[Stored dataset items]
★ ★ ★
(** In range, every profile computes the mathematical result. *)
Lemma u_add_ok max a b : a + b <= max → u_add max a b = Ok (a + b).
Proof. intros H. unfold u_add. by rewrite bool_decide_true. Qed.
Lemma u_add_no_err max a b e : u_add max a b = Err e → False.
Proof. unfold u_add, overflow. case_bool_decide; [done|]. by destruct overflow_checks. Qed.
Lemma u_sub_ok max a b : b <= a → u_sub max a b = Ok (a - b).
Proof. intros H. unfold u_sub. by rewrite bool_decide_true. Qed.
Lemma u_mul_ok max a b : a * b <= max → u_mul max a b = Ok (a * b).
Proof. intros H. unfold u_mul. by rewrite bool_decide_true. Qed.
Lemma u_div_ok a b : b ≠ 0 → u_div a b = Ok (a / b).
Proof. intros H. unfold u_div. by rewrite bool_decide_false. Qed.
Lemma u_rem_ok a b : b ≠ 0 → u_rem a b = Ok (a mod b).
Proof. intros H. unfold u_rem. by rewrite bool_decide_false. Qed.
End checked.

(** Quotients as linear facts: every [a / d] is replaced by a fresh [q] with
    [d * q <= a < d * q + d], which [lia] can use. *)
Lemma div_bounds a d : d ≠ 0 → d * (a / d) <= a ∧ a < d * (a / d) + d.
Proof.
  intros Hd. pose proof (N.div_mod a d Hd) as Heq. pose proof (N.mod_lt a d Hd) as Hlt.
  generalize dependent (a mod d). generalize dependent (a / d). intros q r -> Hlt.
  generalize (d * q). intros. lia.
Qed.

Ltac div_elim_one a d :=
  let q := fresh "q" in
  pose proof (div_bounds a d ltac:(lia)); set (q := a / d) in *; clearbody q.
Ltac div_elim :=
  repeat match goal with
  | |- context [?a / ?d] => div_elim_one a d
  | _ : context [?a / ?d] |- _ => div_elim_one a d
  end.

(** The same without the bounds, where the divisor is not a constant. *)
Ltac div_abstract :=
  repeat match goal with
  | |- context [?a / ?d] => let q := fresh "q" in set (q := a / d) in *; clearbody q
  | _ : context [?a / ?d] |- _ => let q := fresh "q" in set (q := a / d) in *; clearbody q
  end.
★ ★ ★
Your answer should be the data above, retyped in full and unaltered.

• _Response area_
(** In range, every profile computes the mathematical result. *)
Lemma u_add_ok max a b : a + b <= max → u_add max a b = Ok (a + b).
Proof. intros H. unfold u_add. by rewrite bool_decide_true. Qed.
Lemma u_add_no_err max a b e : u_add max a b = Err e → False.
Proof. unfold u_add, overflow. case_bool_decide; [done|]. by destruct overflow_checks. Qed.
Lemma u_sub_ok max a b : b <= a → u_sub max a b = Ok (a - b).
Proof. intros H. unfold u_sub. by rewrite bool_decide_true. Qed.
Lemma u_mul_ok max a b : a * b <= max → u_mul max a b = Ok (a * b).
Proof. intros H. unfold u_mul. by rewrite bool_decide_true. Qed.
Lemma u_div_ok a b : b ≠ 0 → u_div a b = Ok (a / b).
Proof. intros H. unfold u_div. by rewrite bool_decide_false. Qed.
Lemma u_rem_ok a b : b ≠ 0 → u_rem a b = Ok (a mod b).
Proof. intros H. unfold u_rem. by rewrite bool_decide_false. Qed.
End checked.

(** Quotients as linear facts: every [a / d] is replaced by a fresh [q] with
    [d * q <= a < d * q + d], which [lia] can use. *)
Lemma div_bounds a d : d ≠ 0 → d * (a / d) <= a ∧ a < d * (a / d) + d.
Proof.
  intros Hd. pose proof (N.div_mod a d Hd) as Heq. pose proof (N.mod_lt a d Hd) as Hlt.
  generalize dependent (a mod d). generalize dependent (a / d). intros q r -> Hlt.
  generalize (d * q). intros. lia.
Qed.

Ltac div_elim_one a d :=
  let q := fresh "q" in
  pose proof (div_bounds a d ltac:(lia)); set (q := a / d) in *; clearbody q.
Ltac div_elim :=
  repeat match goal with
  | |- context [?a / ?d] => div_elim_one a d
  | _ : context [?a / ?d] |- _ => div_elim_one a d
  end.

(** The same without the bounds, where the divisor is not a constant. *)
Ltac div_abstract :=
  repeat match goal with
  | |- context [?a / ?d] => let q := fresh "q" in set (q := a / d) in *; clearbody q
  | _ : context [?a / ?d] |- _ => let q := fresh "q" in set (q := a / d) in *; clearbody q
  end.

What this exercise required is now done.